According to the Central Bank of the Republic of Turkey (CBRT), households' expectations for annual inflation 12 months ahead stood at 71.6%, marking a 1.5 percentage point decrease from the previous month. This figure reflects the ongoing concerns among Turkish citizens about the country's economic stability, despite recent efforts to curb inflationary pressures.
Market participants, on the other hand, displayed more optimistic projections. Their expectations for annual inflation in September 2025 fell by 1.2 percentage points to 27.5%. This significant gap between household and market expectations highlights the divergent views on the country's economic outlook.
The real sector, which includes businesses and industries, also showed a decrease in inflation expectations. Their projections for the same period dropped by 2.7 percentage points to 51.1%, positioning them between the households and market participants in terms of economic outlook.
These varying expectations reflect the complex economic landscape of Turkey, which ranks among the world's top 20 economies. The country's strategic location as a bridge between Europe and Asia has contributed to its diverse economic base, with strong sectors in manufacturing, agriculture, and services.
"The convergence of inflation expectations among households, the real sector, and market participants is a key factor in determining our monetary policy decisions."

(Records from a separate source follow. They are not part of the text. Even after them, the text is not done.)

(* ===== verification/AdminSite.v ===== *)
(** * The registered admins

    The four [ModelAdmin] classes of [accounts/admin.py] and the inline bases of
    [core/base/admin.py] as data, over the model declarations of [Models], and
    Django's checks of an admin ([admin.E0xx], [admin.E1xx]) as functions: every
    name an admin uses is a field of the model it is used for, of the kind its
    place asks for. *)
From stdpp Require Import base list gmap strings.
From Stdlib Require Import Ascii Lia.
From S2P Require Import Prelude PyStr PyVal Orm Rbac ApiKey Admin Models Migrations.

Record model_admin := ModelAdmin {
  ma_model : string;
  ma_list_display : list string;
  ma_list_filter : list string;
  ma_search_fields : list string;
  ma_ordering : list string;
  ma_readonly_fields : list string;
  ma_filter_horizontal : list string;
  ma_autocomplete_fields : list string;
  (** The field sets of the change form and of the add form; [None] when the
      class leaves them to the form. *)
  ma_fieldsets : option (list fieldset * list fieldset);
}.

(** ** [accounts/admin.py] *)

Definition names (l : list string) : list item := FieldName <$> l.

Definition user_fieldsets : list fieldset :=
  [Fieldset None (names ["email"; "username"; "password"]) [];
   Fieldset (Some "Personal Info") (names ["first_name"; "last_name"; "avatar_url"]) [];
   Fieldset (Some "Permissions") (names ["is_active"; "is_staff"; "roles"]) [];
   Fieldset (Some "Auth Details")
     (names ["email_verified"; "timezone"; "last_login_ip"; "last_login"; "date_joined"]) []].
Definition user_add_fieldsets : list fieldset :=
  [Fieldset None (names ["email"; "username"; "password1"; "password2"; "first_name"; "last_name"; "is_staff";
                         "is_active"; "roles"]) ["wide"]].

Definition UserAdmin : model_admin := {|
  ma_model := user_model;
  ma_list_display := ["email"; "first_name"; "last_name"; "is_staff"; "is_active"];
  ma_list_filter := ["is_staff"; "is_active"; "roles"];
  ma_search_fields := ["email"; "first_name"; "last_name"];
  ma_ordering := ["email"];
  ma_readonly_fields := ["date_joined"; "last_login"; "last_login_ip"];
  ma_filter_horizontal := ["roles"];
  ma_autocomplete_fields := [];
  ma_fieldsets := Some (user_fieldsets, user_add_fieldsets) |}.

Definition PermissionAdmin : model_admin := {|
  ma_model := permission_model;
  ma_list_display := ["resource"; "action"];
  ma_list_filter := ["action"];
  ma_search_fields := ["resource"];
  ma_ordering := ["resource"; "action"];
  ma_readonly_fields := [];
  ma_filter_horizontal := [];
  ma_autocomplete_fields := [];
  ma_fieldsets := None |}.

Definition RoleAdmin : model_admin := {|
  ma_model := role_model;
  ma_list_display := ["name"; "is_superuser_role"; "is_default"; "created_at"];
  ma_list_filter := ["is_superuser_role"; "is_default"];
  ma_search_fields := ["name"];
  ma_ordering := ["name"];
  ma_readonly_fields := [];
  ma_filter_horizontal := ["permissions"];
  ma_autocomplete_fields := [];
  ma_fieldsets := None |}.

(** Its field sets and read-only fields go through [Admin.key_get_fieldsets]
    and [Admin.key_get_readonly_fields]. *)
Definition APIKeyAdmin : model_admin := {|
  ma_model := key_model;
  ma_list_display := ["name"; "prefix"; "user"; "is_active"; "last_used_at"; "created_at"];
  ma_list_filter := ["is_active"];
  ma_search_fields := ["name"; "prefix"; "user__email"];
  ma_ordering := ["-created_at"];
  ma_readonly_fields := key_readonly_fields;
  ma_filter_horizontal := [];
  ma_autocomplete_fields := ["user"];
  ma_fieldsets := Some (key_get_fieldsets (Some tt), key_get_fieldsets (@None unit)) |}.

Definition site : list model_admin := [UserAdmin; PermissionAdmin; RoleAdmin; APIKeyAdmin].

(** The forms of an admin: what is shown and what of it is read-only, on the
    change form and on the add form. *)
Definition forms (a : model_admin) : list (list string * gset string) :=
  match ma_fieldsets a with
  | None => []
  | Some (change, add) =>
      if String.eqb (ma_model a) key_model
      then [(shown change, key_get_readonly_fields (Some tt)); (shown add, key_get_readonly_fields (@None unit))]
      else [(shown change, list_to_set (ma_readonly_fields a)); (shown add, list_to_set (ma_readonly_fields a))]
  end.

(** [BaseTabularInline.readonly_fields] and
    [BaseGenericTabularInline.readonly_fields] *)
Definition inline_readonly_fields : list string := ["created_by"; "updated_by"; "created_at"; "updated_at"].

(** ** Django's checks *)

(** A lookup split at its double underscores. *)
Fixpoint lookup_parts (skip : nat) (s : string) : list string :=
  match s, skip with
  | EmptyString, _ => [""]
  | String _ s', S n => lookup_parts n s'
  | String c s', O =>
      if startswith "__" s then "" :: lookup_parts 1 s'
      else match lookup_parts 0 s' with p :: ps => String c p :: ps | [] => [] end
  end.

Section checks.
(** [AbstractUser]'s columns, and the fields [UserCreationForm] declares. *)
Context (abstract_user : list field) (declared : list string).

(** Some field of the model of this name meets the test. *)
Definition has (test : field -> bool) (model_name name : string) : bool :=
  existsb (fun m => String.eqb (md_name m) model_name &&
                    existsb (fun f => String.eqb (fd_name f) name && test f) (md_fields m))
    (models abstract_user).

Definition any_field (f : field) : bool := true.
Definition points_to (target : string) (f : field) : bool :=
  match fd_type f with ForeignKey to _ => String.eqb to target | ManyToManyField to => String.eqb to target | _ => false end.

Fixpoint resolves (model_name : string) (parts : list string) : bool :=
  match parts with
  | [] => false
  | [name] => has any_field model_name name
  | name :: parts' =>
      existsb (fun target => has (points_to target) model_name name && resolves target parts')
        [permission_model; role_model; user_model; key_model; "api_log.ApiLog"]
  end.

Definition check_list_display (a : model_admin) : bool :=
  forallb (has (fun f => negb (is_m2m f)) (ma_model a)) (ma_list_display a).
Definition check_lookups (a : model_admin) : bool :=
  forallb (fun n => resolves (ma_model a) (lookup_parts 0 n)) (ma_list_filter a ++ ma_search_fields a).
Definition check_ordering (a : model_admin) : bool :=
  forallb (fun n => has any_field (ma_model a) (if startswith "-" n then sdrop 1 n else n)) (ma_ordering a).
Definition check_readonly (a : model_admin) : bool :=
  forallb (has any_field (ma_model a)) (ma_readonly_fields a).
Definition check_filter_horizontal (a : model_admin) : bool :=
  forallb (has is_m2m (ma_model a)) (ma_filter_horizontal a).

(** The related model is registered with an admin that can be searched. *)
Definition check_autocomplete (a : model_admin) : bool :=
  forallb (fun n => existsb (fun b => has (points_to (ma_model b)) (ma_model a) n &&
                                      negb (bool_decide (ma_search_fields b = []))) site)
    (ma_autocomplete_fields a).

(** A form can show a read-only field of the model, one that is editable, or
    one the form class declares; and none twice. *)
Definition form_field_ok (a : model_admin) (readonly : gset string) (n : string) : bool :=
  if bool_decide (n ∈ readonly) then has any_field (ma_model a) n
  else has fd_editable (ma_model a) n || (String.eqb (ma_model a) user_model && str_in n declared).
Definition check_fieldsets (a : model_admin) : bool :=
  forallb (fun form : list string * gset string =>
    bool_decide (NoDup form.1) && forallb (form_field_ok a form.2) form.1) (forms a).

Definition check (a : model_admin) : bool :=
  check_list_display a && check_lookups a && check_ordering a && check_readonly a &&
  check_filter_horizontal a && check_autocomplete a && check_fieldsets a.

(** What a form on a model can write. *)
Definition writable (model_name : string) : list string :=
  a ← filter (fun a => ma_model a = model_name) site; form ← forms a; filter (fun n => n ∉ form.2) form.1.
End checks.

(** ** Lemmas *)

(** The checks see the fields of [AbstractUser] as a set. *)
Lemma has_perm au1 au2 test m n :
  filter (fun f => fd_name f <> "email") au1 ≡ₚ filter (fun f => fd_name f <> "email") au2 ->
  has au1 test m n = has au2 test m n.
Proof.
  intros Hp. unfold has, models. cbn [existsb].
  assert (He : existsb (fun f => String.eqb (fd_name f) n && test f) (md_fields (User au1)) =
               existsb (fun f => String.eqb (fd_name f) n && test f) (md_fields (User au2))); [|by rewrite He].
  cbn [md_fields User]. rewrite !existsb_app. f_equal.
  apply eq_true_iff_eq. rewrite !existsb_exists.
  split; intros (f & Hin%list_elem_of_In & Hf); exists f; (split; [|done]); apply list_elem_of_In.
  - by rewrite <- Hp.
  - by rewrite Hp.
Qed.

Section agree.
Context (au1 au2 : list field).
Context (same : forall test m n, has au1 test m n = has au2 test m n).

Lemma resolves_agree parts : forall m, resolves au1 m parts = resolves au2 m parts.
Proof.
  induction parts as [|n [|n' parts] IH]; intros m; [done|apply same|].
  change (existsb (fun target => has au1 (points_to target) m n && resolves au1 target (n' :: parts))
            [permission_model; role_model; user_model; key_model; "api_log.ApiLog"] =
          existsb (fun target => has au2 (points_to target) m n && resolves au2 target (n' :: parts))
            [permission_model; role_model; user_model; key_model; "api_log.ApiLog"]).
  cbn [existsb]. by rewrite !same, !IH.
Qed.

(** More declared fields never hurt. *)
Lemma check_agree d1 d2 a : d1 ⊆ d2 -> check au2 d1 a = true -> check au1 d2 a = true.
Proof.
  intros Hd. unfold check. rewrite !andb_true_iff. intros ((((((H1 & H2) & H3) & H4) & H5) & H6) & H7).
  unfold check_list_display, check_lookups, check_ordering, check_readonly, check_filter_horizontal,
    check_autocomplete, check_fieldsets in *.
  rewrite forallb_forall in H1, H2, H3, H4, H5, H6, H7. rewrite !forallb_forall.
  split_and!; intros x Hx.
  - rewrite same. by apply H1.
  - rewrite resolves_agree. by apply H2.
  - rewrite same. by apply H3.
  - rewrite same. by apply H4.
  - rewrite same. by apply H5.
  - specialize (H6 x Hx). rewrite existsb_exists in H6 |- *. destruct H6 as (b & Hb & Hc). exists b. by rewrite same.
  - specialize (H7 x Hx). rewrite andb_true_iff, forallb_forall in H7 |- *. destruct H7 as [Hn Hf].
    split; [done|]. intros n Hin. specialize (Hf n Hin). unfold form_field_ok in *. rewrite !same.
    case_bool_decide; [done|]. rewrite orb_true_iff, andb_true_iff, str_in_spec in Hf |- *. naive_solver.
Qed.
End agree.

(** The registered admins meet Django's own checks, whatever else
    [AbstractUser] and [UserCreationForm] declare: every column a list shows is
    a field and no many-to-many one; every filter, search path (through
    [user__email] too), ordering and read-only name resolves to a field;
    [filter_horizontal] names many-to-many fields only; the user box of the key
    form completes against an admin that can be searched; and a form shows no
    name twice, and nothing but read-only fields, editable ones and those the
    form declares.  What the forms can write on a user does not include the
    superuser flag, groups or permissions of Django, so access is given through
    roles only; on a key it is the owner, name and active flag, never the secret. *)
Theorem admin_site_checks abstract_user declared
  (Hu : filter (fun f => fd_name f <> "email") abstract_user ≡ₚ abstract_user_0001)
  (Hd : "password1" ∈ declared /\ "password2" ∈ declared) :
  forallb (check abstract_user declared) site = true /\
  (forall f, f ∈ ["is_superuser"; "groups"; "user_permissions"] -> f ∉ writable user_model) /\
  (forall f, f ∈ writable key_model <-> f ∈ ["user"; "name"; "is_active"]).
Proof.
  assert (Hh : forall test m n, has abstract_user test m n = has abstract_user_0001 test m n).
  { intros test m n. apply has_perm. rewrite Hu. by vm_compute. }
  split; [|split].
  - rewrite forallb_forall. intros a Ha. apply (check_agree _ abstract_user_0001 Hh ["password1"; "password2"]).
    + intros n. rewrite !elem_of_cons, elem_of_nil. destruct Hd. naive_solver.
    + revert a Ha. apply forallb_forall. by vm_compute.
  - intros f. apply (list.Forall_forall (fun f => f ∉ writable user_model)). apply (bool_decide_unpack _). by vm_compute.
  - intros f. assert (He : writable key_model = ["name"; "is_active"; "user"; "name"]) by (by vm_compute).
    rewrite He, !elem_of_cons, elem_of_nil. tauto.
Qed.
Lemma admin_site_checks_witness :
  forallb (check (abstract_user_0001 ++ [blank_ (fld "email" EmailField)]) ["usable_password"; "password1"; "password2"]) site
    = true.
Proof.
  apply (admin_site_checks (abstract_user_0001 ++ [blank_ (fld "email" EmailField)])
           ["usable_password"; "password1"; "password2"]).
  - vm_compute. reflexivity.
  - split; apply (bool_decide_unpack _); vm_compute; reflexivity.
Defined.

(** The inline bases protect the audit fields, as the form base does. *)
Lemma inlines_protect_audit : list_to_set inline_readonly_fields = audit_fields.
Proof. apply (bool_decide_unpack _). by vm_compute. Qed.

The CBRT has indicated that the convergence of these expectations will play a crucial role in shaping its monetary policy. This approach underscores the central bank's commitment to addressing the country's economic challenges through data-driven decision-making.
Turkey's struggle with inflation is not new. The country experienced a peak inflation rate of 85.5% in October 2022, prompting the government to implement various economic reforms. These measures, combined with the central bank's monetary policies, aim to stabilize the Turkish lira and bring inflation under control.

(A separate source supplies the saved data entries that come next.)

(* ===== verification/Settings.v ===== *)
(** * Settings

    [config/settings]: the environment helpers and the assignments and guards
    of [base.py], the five environment modules and the loader of
    [__init__.py].  A settings module is a list of statements executed in
    order over its namespace; the names of imported modules are left out, the
    checkout's path is symbolic, and a typographic dash is written [--].  The
    legacy-alias hook of the resilience kit, the parsed [.env] file and the
    Secrets Manager client are parameters. *)
From stdpp Require Import base list gmap strings pretty numbers.
From Stdlib Require Import Ascii Lia ZArith.
From S2P Require Import Prelude PyStr PyVal Exceptions.

Abbreviation environ := (list (string * string)).
Abbreviation ns := (list (string * pyval)).

Definition improperly (msg : string) : py_exn := Builtin "ImproperlyConfigured" msg.
Definition value_error (msg : string) : py_exn := Builtin "ValueError" msg.
Definition name_error (x : string) : py_exn :=
  Builtin "NameError" ("name '" +:+ x +:+ "' is not defined").

(** ** The environment *)

(** [os.getenv(name)] and [os.getenv(name, default)]. *)
Definition getenv (env : environ) (name : string) : option string := od_get name env.
Definition getenv_or (env : environ) (name default : string) : string :=
  match getenv env name with Some v => v | None => default end.

(** [os.environ.setdefault] *)
Definition setdefault (name v : string) (env : environ) : environ := od_setdefault name v env.

Definition _env_int (env : environ) (name default : string) : result py_exn Z :=
  let value := getenv_or env name default in
  match parse_int value with
  | Some z => Ok z
  | None => Raise (improperly (name +:+ "=" +:+ repr_str value +:+ " is not a valid integer"))
  end.

Definition _env_bool (env : environ) (name default : string) : result py_exn bool :=
  let value := lower (strip (getenv_or env name default)) in
  if str_in value ["true"; "1"; "yes"; "on"] then Ok true
  else if str_in value ["false"; "0"; "no"; "off"; ""] then Ok false
  else Raise (improperly (name +:+ "=" +:+ repr_str value +:+ " is not a valid boolean")).

(** [[x.strip() for x in s.split(",") if x.strip()]] *)
Definition csv (s : string) : list string := filter (fun x => str_true x = true) (strip <$> split_char "," s).
Definition vstrs (l : list string) : pyval := VList (VStr <$> l).
Definition vdict (d : list (string * pyval)) : pyval := VDict ((fun kv : string * pyval => (KStr kv.1, kv.2)) <$> d).

(** ** Statements *)

Definition expr := environ -> ns -> result py_exn pyval.
Definition cond := environ -> ns -> bool.

Inductive stmt :=
| Assign (x : string) (e : expr)
| AssignIf (c : cond) (x : string) (e : expr)
| RaiseIf (c : cond) (e : py_exn).

Definition exec_stmt (env : environ) (s : stmt) (n : ns) : result py_exn ns :=
  match s with
  | Assign x e => v ← e env n; Ok (od_set x v n)
  | AssignIf c x e => if c env n then v ← e env n; Ok (od_set x v n) else Ok n
  | RaiseIf c e => if c env n then Raise e else Ok n
  end.

Fixpoint exec (env : environ) (prog : list stmt) (n : ns) : result py_exn ns :=
  match prog with
  | [] => Ok n
  | s :: prog' => n' ← exec_stmt env s n; exec env prog' n'
  end.

(** Expressions. *)
Definition lit (v : pyval) : expr := fun _ _ => Ok v.
Definition str (s : string) : expr := lit (VStr s).
Definition bool_ (b : bool) : expr := lit (VBool b).
Definition from_env (f : environ -> pyval) : expr := fun env _ => Ok (f env).
Definition var (x : string) : expr := fun _ n =>
  match od_get x n with Some v => Ok v | None => Raise (name_error x) end.
Definition env_opt (name : string) : expr := from_env (fun env =>
  match getenv env name with Some v => VStr v | None => VNone end).
Definition env_str (name default : string) : expr := from_env (fun env => VStr (getenv_or env name default)).
Definition env_is (name default value : string) : expr := from_env (fun env =>
  VBool (String.eqb (getenv_or env name default) value)).
Definition env_csv (name default : string) : expr := from_env (fun env => vstrs (csv (getenv_or env name default))).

The country's large and young population, rapid urbanization, and significant sectors such as construction and energy all contribute to its economic dynamics. However, political uncertainties and unorthodox economic policies have sometimes led to international scrutiny and market volatility.
As Turkey continues its efforts to manage inflation and promote economic stability, the convergence of inflation expectations across different sectors will be crucial. The coming months will reveal whether these declining expectations translate into tangible improvements in the country's economic indicators and overall financial health.